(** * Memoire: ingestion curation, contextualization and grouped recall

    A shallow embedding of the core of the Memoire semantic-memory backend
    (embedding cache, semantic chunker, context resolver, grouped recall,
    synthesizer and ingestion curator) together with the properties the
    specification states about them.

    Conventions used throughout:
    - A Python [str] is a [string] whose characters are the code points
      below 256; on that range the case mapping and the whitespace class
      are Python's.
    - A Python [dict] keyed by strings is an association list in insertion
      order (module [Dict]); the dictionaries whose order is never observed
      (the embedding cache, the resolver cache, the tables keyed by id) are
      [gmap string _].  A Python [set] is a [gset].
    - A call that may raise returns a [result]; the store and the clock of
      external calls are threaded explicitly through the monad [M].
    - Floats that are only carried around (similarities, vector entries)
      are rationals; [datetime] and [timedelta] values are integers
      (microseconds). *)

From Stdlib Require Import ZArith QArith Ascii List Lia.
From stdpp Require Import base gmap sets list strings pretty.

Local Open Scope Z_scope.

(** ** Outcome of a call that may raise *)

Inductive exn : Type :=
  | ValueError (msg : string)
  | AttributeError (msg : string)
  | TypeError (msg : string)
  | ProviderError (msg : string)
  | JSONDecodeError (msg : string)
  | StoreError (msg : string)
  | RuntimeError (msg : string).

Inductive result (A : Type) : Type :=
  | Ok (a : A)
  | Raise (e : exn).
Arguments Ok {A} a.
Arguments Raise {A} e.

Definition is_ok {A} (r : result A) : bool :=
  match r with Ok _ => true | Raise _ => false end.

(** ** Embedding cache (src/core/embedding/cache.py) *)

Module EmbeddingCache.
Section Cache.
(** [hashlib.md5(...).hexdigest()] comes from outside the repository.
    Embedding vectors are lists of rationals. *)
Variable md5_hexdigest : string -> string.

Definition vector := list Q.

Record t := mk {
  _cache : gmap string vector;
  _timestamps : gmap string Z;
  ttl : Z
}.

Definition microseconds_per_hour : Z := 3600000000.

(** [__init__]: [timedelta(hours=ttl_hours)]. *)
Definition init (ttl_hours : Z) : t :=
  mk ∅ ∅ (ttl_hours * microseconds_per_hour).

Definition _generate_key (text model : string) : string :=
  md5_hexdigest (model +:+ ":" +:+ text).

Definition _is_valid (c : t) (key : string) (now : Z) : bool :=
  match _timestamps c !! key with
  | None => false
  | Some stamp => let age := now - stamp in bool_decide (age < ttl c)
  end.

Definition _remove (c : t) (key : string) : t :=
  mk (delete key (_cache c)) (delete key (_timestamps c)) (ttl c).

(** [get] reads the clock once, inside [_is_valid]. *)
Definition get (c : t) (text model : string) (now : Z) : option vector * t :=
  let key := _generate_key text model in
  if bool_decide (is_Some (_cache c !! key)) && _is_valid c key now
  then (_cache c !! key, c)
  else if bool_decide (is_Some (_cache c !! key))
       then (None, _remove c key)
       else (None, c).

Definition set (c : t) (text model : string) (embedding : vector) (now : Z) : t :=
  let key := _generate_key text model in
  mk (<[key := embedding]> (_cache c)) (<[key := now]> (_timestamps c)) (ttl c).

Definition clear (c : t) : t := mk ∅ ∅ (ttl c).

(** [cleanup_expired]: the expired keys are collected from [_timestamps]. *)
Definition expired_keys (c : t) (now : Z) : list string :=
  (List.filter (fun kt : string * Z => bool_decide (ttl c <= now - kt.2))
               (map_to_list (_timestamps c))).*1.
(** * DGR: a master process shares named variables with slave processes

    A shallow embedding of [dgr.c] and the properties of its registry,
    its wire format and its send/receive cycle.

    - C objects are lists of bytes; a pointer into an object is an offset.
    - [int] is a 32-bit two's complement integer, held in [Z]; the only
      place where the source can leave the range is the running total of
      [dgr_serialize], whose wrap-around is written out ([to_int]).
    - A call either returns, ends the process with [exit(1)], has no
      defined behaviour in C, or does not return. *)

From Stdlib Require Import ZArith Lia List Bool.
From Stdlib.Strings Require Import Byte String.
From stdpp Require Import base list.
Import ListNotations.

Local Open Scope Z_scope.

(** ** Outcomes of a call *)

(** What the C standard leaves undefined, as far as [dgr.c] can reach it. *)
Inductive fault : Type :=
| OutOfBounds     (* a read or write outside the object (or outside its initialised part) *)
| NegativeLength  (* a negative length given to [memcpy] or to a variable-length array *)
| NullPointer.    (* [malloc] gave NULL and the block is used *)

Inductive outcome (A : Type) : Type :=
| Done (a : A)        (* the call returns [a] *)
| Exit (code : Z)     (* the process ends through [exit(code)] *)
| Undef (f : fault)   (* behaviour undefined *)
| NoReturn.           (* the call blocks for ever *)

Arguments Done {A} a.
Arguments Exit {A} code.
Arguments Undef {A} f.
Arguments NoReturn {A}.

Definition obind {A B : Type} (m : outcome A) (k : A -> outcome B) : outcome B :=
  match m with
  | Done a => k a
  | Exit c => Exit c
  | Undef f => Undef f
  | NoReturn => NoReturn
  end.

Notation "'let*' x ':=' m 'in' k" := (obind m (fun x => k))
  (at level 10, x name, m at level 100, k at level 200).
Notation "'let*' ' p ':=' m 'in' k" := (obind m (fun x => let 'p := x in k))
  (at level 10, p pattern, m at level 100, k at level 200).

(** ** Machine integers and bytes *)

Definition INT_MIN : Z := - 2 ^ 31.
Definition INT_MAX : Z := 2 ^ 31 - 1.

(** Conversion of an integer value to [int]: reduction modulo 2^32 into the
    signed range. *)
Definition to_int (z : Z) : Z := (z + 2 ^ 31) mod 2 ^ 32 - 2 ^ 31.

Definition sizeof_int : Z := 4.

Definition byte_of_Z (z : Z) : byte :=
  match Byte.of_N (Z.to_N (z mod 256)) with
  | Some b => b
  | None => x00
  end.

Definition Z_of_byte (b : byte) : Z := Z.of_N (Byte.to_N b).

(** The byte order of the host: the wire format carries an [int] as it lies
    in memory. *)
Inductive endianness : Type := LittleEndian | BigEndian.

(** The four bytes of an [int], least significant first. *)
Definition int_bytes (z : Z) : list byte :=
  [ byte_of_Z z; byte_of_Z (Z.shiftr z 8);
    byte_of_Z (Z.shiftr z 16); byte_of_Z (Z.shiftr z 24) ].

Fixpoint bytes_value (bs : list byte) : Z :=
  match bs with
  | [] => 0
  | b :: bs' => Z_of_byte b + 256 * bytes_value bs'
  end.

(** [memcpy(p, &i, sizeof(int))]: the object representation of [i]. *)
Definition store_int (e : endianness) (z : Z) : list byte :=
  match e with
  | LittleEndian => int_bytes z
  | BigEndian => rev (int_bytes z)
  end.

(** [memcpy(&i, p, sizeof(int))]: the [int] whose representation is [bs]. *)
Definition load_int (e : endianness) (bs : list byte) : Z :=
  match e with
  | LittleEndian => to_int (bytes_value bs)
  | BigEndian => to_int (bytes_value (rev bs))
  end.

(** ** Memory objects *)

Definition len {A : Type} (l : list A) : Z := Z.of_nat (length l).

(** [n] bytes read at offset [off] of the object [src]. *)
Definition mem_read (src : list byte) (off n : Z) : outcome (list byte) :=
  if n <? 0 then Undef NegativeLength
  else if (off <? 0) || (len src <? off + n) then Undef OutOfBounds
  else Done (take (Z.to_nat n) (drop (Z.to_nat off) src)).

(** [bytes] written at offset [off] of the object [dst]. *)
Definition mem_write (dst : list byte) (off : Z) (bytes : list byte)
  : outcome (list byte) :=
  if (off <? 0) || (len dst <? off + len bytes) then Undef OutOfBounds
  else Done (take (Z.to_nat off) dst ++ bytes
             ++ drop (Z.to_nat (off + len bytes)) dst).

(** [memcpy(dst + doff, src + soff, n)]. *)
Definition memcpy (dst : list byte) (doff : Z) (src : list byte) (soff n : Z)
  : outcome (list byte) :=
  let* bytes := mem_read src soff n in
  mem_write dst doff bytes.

◆ **Task item**
Transcribe the material exactly, stopping after the "(microseconds). *)" line.

◆ **Result of the task**
(** * Memoire: ingestion curation, contextualization and grouped recall

    A shallow embedding of the core of the Memoire semantic-memory backend
    (embedding cache, semantic chunker, context resolver, grouped recall,
    synthesizer and ingestion curator) together with the properties the
    specification states about them.

    Conventions used throughout:
    - A Python [str] is a [string] whose characters are the code points
      below 256; on that range the case mapping and the whitespace class
      are Python's.
    - A Python [dict] keyed by strings is an association list in insertion
      order (module [Dict]); the dictionaries whose order is never observed
      (the embedding cache, the resolver cache, the tables keyed by id) are
      [gmap string _].  A Python [set] is a [gset].
    - A call that may raise returns a [result]; the store and the clock of
      external calls are threaded explicitly through the monad [M].
    - Floats that are only carried around (similarities, vector entries)
      are rationals; [datetime] and [timedelta] values are integers
      (microseconds). *)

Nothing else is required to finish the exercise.